— Серый! — воскликнул Матвей.
— Мое добро, — прошептал побелевшими губами Мирон.
Хрип раздался из-под обрыва и наступила тревожная тишина.
— Отмучился, — сказал Гавря и перекрестился.
— Вперед! — хмуро велел Усман.
Темнело, как бы еще кто не оступился... Завтра поутру вернется он от караван-сарая, посмотрит, что можно спасти. К месту ночлега приближались при свете факелов. У путников было подавленное настроение. На Мирона смотрели с сочувствием. Матвей, забыв про Мироновы выходки, утешал товарища:
— Погоди горевать. Завтра пойдем с Усманом, веревки возьмем, от караван-сарая к речке спустимся, попробуем снизу подобраться.
Мирон бормотал:
— Это наказание Господне.
Матвей думал: он о пьянстве, о непутевости своей. И не подозревал об исчезнувшей книге, которая болталась теперь между небом и землей.
Кто-то уже сердобольно пододвигал Тройнину чарку вина: "Пусть полегчает горемыке!.."
Чуть посветлел небосвод, спустились они к ущелью и пошли по узкой береговой кромке к проклятому месту. Труп коня лежал наполовину в воде. Барсы или одичавшие псы уже объели его. Гавря помог Усману оттащить останки от воды, чтобы трупный яд не осквернил чистоту речушки. Сняли сбрую. Задрав головы, стали разглядывать Матвеева тюки, застрявшие в единственном кусте, топорщившемся колючками посреди обрыва. Пробовали сбить камнями — крупные не долетали, от мелких не было толку. Вернулись к караван-сараю. Немного отдохнули. Пошли по верхней дороге, захватив веревки. Но не за что было их зацепить. Росло б деревце, большой куст... Как назло!.. Матвей говорит, мол, меня спускайте.
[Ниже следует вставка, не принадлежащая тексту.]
Section docker.
Context {W K C X : Type} `{SshLib W K C X} `{GoTypes} `{Network W} `{DockerLib} (now : Z) (dcp : AddressFlag) (stack : bytes).
Context {E : Type} `{Machine E} (downloadPath : string).
Context (sch : nat → nat → list nat * list nat).
Context `{!Embeds ComputeInstanceRequest} `{!Embeds ComputeSubTaskState} `{!Embeds ComputeStateWithDescription}.
Context `{!Embeds AuthCredentialsServiceState} `{!Embeds ComputeState} `{!Embeds DiskState} `{!Embeds ServiceDocument}.
Context `{!Embeds DiskCustomizationRequest} `{!Embeds ComputeHealthRequest} `{!Embeds ComputeHealthResponse}.

(** *** Calls of other packages *)
Definition getCredentials (ctx : Context) (u : URI) : eff W AuthCredentialsServiceState :=
  call (GetAuthCredentialsServiceState now ctx zero (Some u)).
(** What a command with retries wrote. *)
Definition retrying (c : Client K C) (cmd cmdOnFailure : string) (stdin : option bytes) : eff W bytes := λ w,
  match RunWithRetry c cmd cmdOnFailure stdin w with
  | Some (Ret (out, _, None, w)) => Ret (Ok out, w)
  | Some (Ret (_, _, Some e, w)) => Ret (Err e, w)
  | _ => Panic
  end.

(** *** Connecting ([client.go]) *)
(* @dcp/provisioning/docker/instance_service.go:30-30 sshPort *)
Definition sshPort : Z := 22.

(** The state's address is set to the parent's as soon as that is known, also
    when the connection then fails. *)
(* @dcp/provisioning/docker/client.go:13-47 sshConnect *)
Definition sshConnect (ctx : Context) (state : ComputeStateWithDescription) :
  eff W (ComputeStateWithDescription * res (Client K C)) :=
  l :=! to_local dcp;;
  let parentComputeURI := Extend l (cs_ParentLink (csd_ComputeState state)) in
  parent :=* getCompute now ctx (Some parentComputeURI);;
  match parent with
  | Err e => eret (state, Err (Errorf ("Error getting parent ComputeState " +:+ URL_String parentComputeURI +:+ ": " +:+ Error e)))
  | Ok parentState =>
      let address := cs_Address (csd_ComputeState parentState) in
      let state := state <| csd_ComputeState := (csd_ComputeState state) <| cs_Address := address |> |> in
      let failed msg e := eret (state, Err (Errorf (msg +:+ Error e))) in
      let authURI := Extend l (cd_AuthCredentialsLink (csd_Description state)) in
      creds :=* getCredentials ctx authURI;;
      match creds with
      | Err e => failed ("failed to get auth creds " +:+ URL_String authURI +:+ ": ") e
      | Ok creds =>
          match WithCredentials creds with
          | Err e => failed "failed to create ssh client: " e
          | Ok c =>
              let managementReference := "ssh://" +:+ address +:+ ":" +:+ fmt_d sshPort in
              match url_Parse managementReference with
              | Err e => failed ("url.Parse " +:+ managementReference +:+ " failed: ") e
              | Ok u =>
                  c :=* call (connect now c (b2s (u_Host u)));;
                  match c with
                  | Err e => failed ("connect " +:+ managementReference +:+ " failed: ") e
                  | Ok c => eret (state, Ok c)
                  end
              end
          end
      end
  end.

(** *** Docker commands ([instance_service.go]) *)
(* @dcp/provisioning/docker/instance_service.go:396-415 getDockerInstance *)
Definition getDockerInstance (k : nat) (ctx : Context) (state : ComputeState) : eff W string :=
  diskStates :=! getDisks now dcp sch k ctx (cs_DiskLinks state);;
  match diskStates with
  | [disk] =>
      let dockerPort := default "" (disk_CustomProperties disk !! "DOCKER_SOCKET") in
      if negb (str_empty dockerPort) then eret ("docker -H " +:+ dockerPort)
      else eret "docker"
  | _ => efail (Errorf ("expected single disk image, given " +:+ fmt_d (Z.of_nat (length diskStates))))
  end.

Fixpoint find_repositories (entries : list (string * (bytes * option error))) (last : error) : res bytes :=
  match entries with
  | [] => Err last
  | (name, (data, e)) :: entries =>
      if decide (name = "repositories"%string) then match e with Some e => Err e | None => Ok data end
      else find_repositories entries last
  end.

(** The image identifiers of an archive, in any order. *)
(* @dcp/provisioning/docker/instance_service.go:110-165 findImageIDs *)
Definition findImageIDs (image : string) (c : CacheW E) : res (list string) * CacheW E :=
  match fault "open" image c with
  | (Some e, c) => (Err e, c)
  | (None, c) =>
      (match cw_files c !! image with
       | None => Err ErrNotExist
       | Some f =>
           archive :=? open_archive (HasSuffix (s2b image) (s2b "gz")) (f_data f);;
           let '(entries, last) := archive in
           let last := if decide (last = EOF) then Errorf ("'repositories' not found in '" +:+ image +:+ "'") else last in
           data :=? find_repositories entries last;;
           j :=? json_parse data;;
           let '(repo, err) := Unmarshal (H := {| enc := enc_map (enc_map JStr); dec := dec_map "map[string]map[string]string" (dec_map "map[string]string" dec_string) |}) j ∅ in
           match err with
           | Some e => Err e
           | None => Ok (map_order (mjoin ((λ x : string * gmap string string, (map_to_list x.2).*2) <$> map_to_list repo)))
           end
       end, c)
  end.


(** The contents of a file that is opened; there is none without a name. *)
Definition open_file (path : string) (c : CacheW E) : res bytes * CacheW E :=
  match fault "open" path c with
  | (Some e, c) => (Err e, c)
  | (None, c) =>
      (match cw_files c !! path with
       | Some f => if str_empty path then Err ErrNotExist else Ok (f_data f)
       | None => Err ErrNotExist
       end, c)
  end.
Но чтобы его удержать, тоже ведь самим уцепиться за что-то надо. А бедолага — едва ль ни в слезы: "Не хотите помочь!" и все тут.
Раздобыли каменистые обломки — может, сверху сбить? Но и они не помогли — никак не подступиться оказалось к злополучному кусту. Чуть сами не сорвались.
И дернул же бес за язык Матвея лезть к Тройнину с утешениями:
— Воротимся по этой дороге. Ливни пройдут — может, свалится груз. Я запомнил место. Что у тебя там? Да, помню, одежда и серебро. Одежду не спасти, верно, испортится, а серебро, даже если и в речку попадет, тяжелое — далеко не уволокет его течением. Дает Бог, сохранится. Не печалься, Мирон. А я тебе одежку дам, и деньгами помогу...
Но изумился бешенству, полыхнувшему в глазах Тройнина:
— Ненавижу!.. Иди на паперть со своею милостыней! Из-за тебя! Все из-за тебя. Из-за твоей чертовой книги. Заволок сюда, чтоб посмеяться надо мной!
— Что ты мелешь? Опомнись! Не ты ль уговаривал?..
— В шутку подначивал!
— И не юнец ведь, — пробовал урезонить его Матвей — не первый год в купцах. Всегда есть риск. Было б лучше, если б с конем и ты валялся внизу?
— Лучше!
— Врешь. Помолись святому Николаю, заступнику нашему, и свечу в первой же церкви поставь — жив остался. А стальное наживешь, — и не удержавшись, добавил: — Если к сулее пореже прикладываться станешь.
— Машку свою учить будешь, — огрызнулся Мирон, нарушив уговор: ни словом, ни духом не упоминать о женской сущности юного спутника. Матвей стиснул зубы, нахмурился, но смолчал, понимая, что не в себе Тройнин, оглянулся. Единственный среди находящихся возле и не посвященный в тайну — Усман — был слишком удручен случившимся, и вообще, мало ли о какой бабе могла идти речь...
— Пошли к караван-сараю! — бросил Усман через плечо, уже двигаясь по тропе. — Все в воле Аллаха. Я тоже в убытке.
— Твой дрянной дохлый конь гроша ломаного не стоит. Плати мне за то, что подсунув больного коня. Плати за ущерб, — и стал наскакивать на Усмана, трясти его за грудки.